L’Alameda ou promenade publique, dont la création est due au général José Miguel Medina, le préfet le plus sobre et le plus taciturne que nous ayons connu, est un endroit fort laid et fort maussade, où personne ne va, et que chacun évite avec le plus grand soin. À côté de cette promenade, il est un autre endroit, non moins laid et non moins maussade, mais où tout le monde se rend processionnellement. Ce dernier endroit est un cimetière, qui date de la même époque que l’Alameda. Il est divisé en compartiments ou chaque couvent a sa place. Des murs épais à trois rangs d’alvéoles sont affectés au bon public. Chaque mort est introduit la tête la première dans ce sépulcre en figure d’étui, séparé des vivants par quelques briques et du plâtre qu’on applique à la hâte, et reste livré à lui-même pendant la durée de l’éternité.

Filiacées du Sacsahuaman : Amaryllis aurea. — Crinum urceolatum. Pancratium recurvatum.

Les théâtres, les cirques, les gymnases et autres lieux propres à délasser l’esprit et le corps, sont complétement inconnus à Cuzco.

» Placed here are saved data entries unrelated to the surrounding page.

(* ===== verification/TextSegment.v ===== *)
(** * The chunk-text segment

    [src/core/documents/text.rs] over [positioned_read]/[positioned_write] of
    [src/core/durable_file.rs], with the record encryption of [src/core/security.rs].  The
    segment is an append-only file of chunk texts; a location is (offset, stored length,
    checksum of the plaintext).  A scrubbed record reads as empty text. *)

From S2P Require Import Prelude Words.

(** ** The external functions *)

(** [aes_gcm]'s [encrypt]/[decrypt] under one key: nonce, message, associated data. *)
Record Aead := mkAead {
  aead_encrypt : list Z -> list Z -> list Z -> option (list Z);
  aead_decrypt : list Z -> list Z -> list Z -> option (list Z) }.

(** What AES-256-GCM documents: decryption inverts encryption under the same nonce and
    associated data, and the ciphertext is the message and a 16-byte tag. *)
Class AeadLaws (a : Aead) : Prop := {
  aead_inverse nonce msg aad c : aead_encrypt a nonce msg aad = Some c -> aead_decrypt a nonce c aad = Some msg;
  aead_length nonce msg aad c : aead_encrypt a nonce msg aad = Some c -> length c = length msg + 16 }.

(** ** Encryption of a record *)

(** [EncryptionManager::encrypt_with_aad]; [nonce] is what [secure_random] drew. *)
Definition encrypt_with_aad (a : Aead) (nonce plaintext aad : list Z) : outcome (list Z) :=
  let* ciphertext := ok_or (aead_encrypt a nonce plaintext aad) "Encryption failed" in
  Ok (nonce ++ ciphertext).

(** [EncryptionManager::decrypt_with_aad]. *)
Definition decrypt_with_aad (a : Aead) (encrypted aad : list Z) : outcome (list Z) :=
  ensure negb (length encrypted <? 12) else "Encrypted data too short" ;
  let* nonce := slice encrypted 0 12 in
  let* ciphertext := slice encrypted 12 (length encrypted) in
  ok_or (aead_decrypt a nonce ciphertext aad) "Decryption failed".

Lemma decrypt_encrypt a `{!AeadLaws a} nonce msg aad c :
  length nonce = 12 -> encrypt_with_aad a nonce msg aad = Ok c ->
  decrypt_with_aad a c aad = Ok msg /\ length c = length msg + 28.
Proof.
  intros Hn H. unfold encrypt_with_aad in H. destruct (aead_encrypt a nonce msg aad) as [e|] eqn:E; [|done].
  simpl in H. injection H as <-. pose proof (aead_length _ _ _ _ E). unfold decrypt_with_aad.
  rewrite length_app, Hn. replace (12 + length e <? 12) with false by (symmetry; apply Nat.ltb_ge; lia).
  simpl negb. cbv iota. rewrite !slice_Ok by (rewrite ?length_app; lia). cbn [obind].
  rewrite Nat.sub_0_r, drop_0, take_app_le, take_ge by lia.
  rewrite (drop_app_length' _ _ 12), take_ge by lia. rewrite (aead_inverse _ _ _ _ E). split; [done|lia].
Qed.

(** ** Positioned file access *)

(** A write past the end leaves a gap of zeros, as POSIX does. *)
Definition positioned_write (file : list Z) (buf : list Z) (at_ : nat) : list Z :=
  let file := file ++ replicate (at_ - length file) 0%Z in
  take at_ file ++ buf ++ drop (at_ + length buf) file.

Definition positioned_read (file : list Z) (n at_ : nat) : outcome (list Z) :=
  ok_or (get_range file at_ (at_ + n)) "failed to fill whole buffer".

Lemma positioned_write_length file buf at_ :
  length (positioned_write file buf at_) = Nat.max (length file) (at_ + length buf).
Proof.
  unfold positioned_write. rewrite !length_app, length_take, length_drop, length_app, length_replicate. lia.
Qed.

Lemma positioned_read_write file buf at_ :
  positioned_read (positioned_write file buf at_) (length buf) at_ = Ok buf.
Proof.
  unfold positioned_read, positioned_write. set (f := file ++ _).
  assert (Hf : length (take at_ f) = at_).
  { rewrite length_take. unfold f. rewrite length_app, length_replicate. lia. }
  pose proof (get_range_app_mid (take at_ f) buf (drop (at_ + length buf) f)) as G. rewrite Hf in G.
  by rewrite G.
Qed.

(** Bytes outside the written range keep their value. *)
Lemma positioned_read_write_ne file buf at_ n at2 :
  at2 + n <= length file -> at2 + n <= at_ \/ at_ + length buf <= at2 ->
  positioned_read (positioned_write file buf at_) n at2 = positioned_read file n at2.
Proof.
  intros Hin Hd. unfold positioned_read. pose proof (positioned_write_length file buf at_) as HL.
  rewrite !get_range_Some by lia. do 2 f_equal. apply list_eq. intros i.
  destruct (decide (i < n)) as [Hi|Hi].
  2: { rewrite !lookup_ge_None_2; [done|..]; rewrite length_take; lia. }
  rewrite !lookup_take_lt, !lookup_drop by lia. unfold positioned_write. set (f := file ++ _).
  assert (Hfl : length f = Nat.max (length file) at_) by (unfold f; rewrite length_app, length_replicate; lia).
  assert (Hff : forall j, j < length file -> f !! j = file !! j) by (intros; unfold f; by rewrite lookup_app_l).
  destruct Hd as [Hd|Hd].
  - rewrite lookup_app_l by (rewrite length_take; lia). rewrite lookup_take_lt by lia. apply Hff. lia.
  - rewrite lookup_app_r by (rewrite length_take; lia). rewrite length_take.
    rewrite lookup_app_r by lia. rewrite lookup_drop. rewrite <- Hff by lia. f_equal. lia.
Qed.

(** ** The segment *)

Definition HEADER_LEN : Z := 8.
Definition location : Type := Z * Z * Z.

Record TextSegment := mkSegment { ts_file : list Z; ts_len : Z; ts_scrubbed : gset (Z * Z) }.

Section Segment.
(** [crc32fast::hash] and the optional cipher of the segment. *)
Context (crc32 : list Z -> Z) (cipher : option Aead).

Definition segment_create : TextSegment :=
  let flags := match cipher with Some _ => 1 | None => 0 end%Z in
  {| ts_file := positioned_write [] [0x48; 0x4d; 0x53; 0x54; 2; flags; 0; 0]%Z 0;
     ts_len := HEADER_LEN; ts_scrubbed := ∅ |}.

Definition sealed (nonce text : list Z) (at_ : Z) : outcome (list Z) :=
  match cipher with
  | Some c => encrypt_with_aad c nonce text (to_le_bytes 8 at_)
  | None => Ok text
  end.

(** [TextSegment::append]; [nonce] is the randomness of the encryption. *)
Definition segment_append (s : TextSegment) (nonce text : list Z) : outcome (location * TextSegment) :=
  let at_ := ts_len s in
  let* bytes := sealed nonce text at_ in
  ensure (Z.of_nat (length bytes) <? U32)%Z else "chunk text over 4 GiB" ;
  let len := Z.of_nat (length bytes) in
  let* next := expect (checked_add U64 at_ len) in
  Ok ((at_, len, crc32 text),
      {| ts_file := positioned_write (ts_file s) bytes (Z.to_nat at_);
         ts_len := next; ts_scrubbed := ts_scrubbed s |}).

Definition in_segment (s : TextSegment) (at_ len : Z) : bool :=
  match checked_add U64 at_ len with Some e => (e <=? ts_len s)%Z | None => false end.

(** [TextSegment::scrub]. *)
Definition segment_scrub (s : TextSegment) (at_ len : Z) : outcome TextSegment :=
  ensure ((HEADER_LEN <=? at_)%Z && in_segment s at_ len)
    else "chunk text location outside the text segment" ;
  Ok {| ts_file := positioned_write (ts_file s) (replicate (Z.to_nat len) 0%Z) (Z.to_nat at_);
        ts_len := ts_len s; ts_scrubbed := {[ (at_, len) ]} ∪ ts_scrubbed s |}.

Definition is_scrubbed (s : TextSegment) (at_ len : Z) : bool :=
  bool_decide ((at_, len) ∈ ts_scrubbed s).

(** [TextSegment::read]. *)
Definition segment_read (s : TextSegment) (loc : location) : outcome (list Z) :=
  let '(at_, len, checksum) := loc in
  ensure (in_segment s at_ len) else "chunk text location outside the text segment" ;
  ensure (HEADER_LEN <=? at_)%Z else "chunk text location inside the segment header" ;
  if is_scrubbed s at_ len then Ok []
  else
    let* bytes := positioned_read (ts_file s) (Z.to_nat len) (Z.to_nat at_) in
    let* bytes := match cipher with
                  | Some c => decrypt_with_aad c bytes (to_le_bytes 8 at_)
                  | None => Ok bytes
                  end in
    ensure (crc32 bytes =? checksum)%Z else "chunk text checksum mismatch" ;
    ensure (utf8_valid bytes) else "chunk text is not UTF-8" ;
    Ok bytes.

(** ** The ledger a client keeps

    Every append is an entry; scrubbing a location marks every entry stored there. *)

Inductive segment_op : Type :=
| Append (nonce text : list Z)
| Scrub (at_ len : Z).

Definition ledger : Type := list (location * option (list Z)).

Definition mark_scrubbed (at_ len : Z) (e : location * option (list Z)) : location * option (list Z) :=
  let '(a, l, c, t) := e in
  if ((a =? at_) && (l =? len))%Z then (a, l, c, None) else e.

(** One operation on the segment and on the ledger; a scrub only of recorded locations. *)
Definition segment_step (s : TextSegment) (g : ledger) (o : segment_op) : outcome (TextSegment * ledger) :=
  match o with
  | Append nonce text =>
      let* (loc, s') := segment_append s nonce text in Ok (s', g ++ [(loc, Some text)])
  | Scrub at_ len =>
      ensure (existsb (fun e : location * option (list Z) => (e.1.1.1 =? at_) && (e.1.1.2 =? len))%Z g)
        else "no record at the location" ;
      let* s' := segment_scrub s at_ len in Ok (s', map (mark_scrubbed at_ len) g)
  end.

Fixpoint segment_run (s : TextSegment) (g : ledger) (ops : list segment_op) : outcome (TextSegment * ledger) :=
  match ops with
  | [] => Ok (s, g)
  | o :: ops => let* (s', g') := segment_step s g o in segment_run s' g' ops
  end.

Definition op_ok (o : segment_op) : Prop :=
  match o with
  | Append nonce text => length nonce = 12 /\ utf8_valid text = true
  | Scrub _ _ => True
  end.

(** ** Invariants *)

Context (Hlaws : forall a, cipher = Some a -> AeadLaws a).

Definition segment_ok (s : TextSegment) : Prop :=
  (HEADER_LEN <= ts_len s < U64)%Z /\ (ts_len s <= Z.of_nat (length (ts_file s)))%Z.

Au nombre des plaisirs qu’y goûtent les deux sexes, il faut mettre en première ligne de petits bals intimes et clandestins, donnés par certaines familles à l’occasion de la fête d’un de leurs membres, ou du jour anniversaire d’une naissance. Seuls, les parents et les intimes sont admis à ces sortes de réunions qui commencent par un dîner prié où l’on boit beaucoup, se continuent par un enchaînement de contredanses à la francesa pendant lesquelles on boit beaucoup encore, et se terminent enfin, lorsqu’on a trop bu, par un piétinement frénétique et cadencé dans lequel se mêlent et se confondent les rangs, les âges et les sexes. Ce piétinement, appelé zapateo, du verbe zapatear (frapper avec le soulier), est la ronde finale du bal, le bouquet du feu d’artifice ; chaque danseur y déploie son reste de verve, y consacre ses dernières forces, et ne s’arrête que lorsque la fatigue et l’essoufflement le font tomber sur les genoux. Cette danse locale, dont il nous est arrivé de parler souvent, mais sans jamais en donner le rhythme et la mesure, est reproduite mélodiquement dans l’air qui suit[1]. Sur cinq ou six motifs de zapateo susurraient à notre oreille pendant que nous tracions lignes, nous avons saisi celui-ci comme on saisit au vol une mouche importune pour se débarrasser de son bourdonnement.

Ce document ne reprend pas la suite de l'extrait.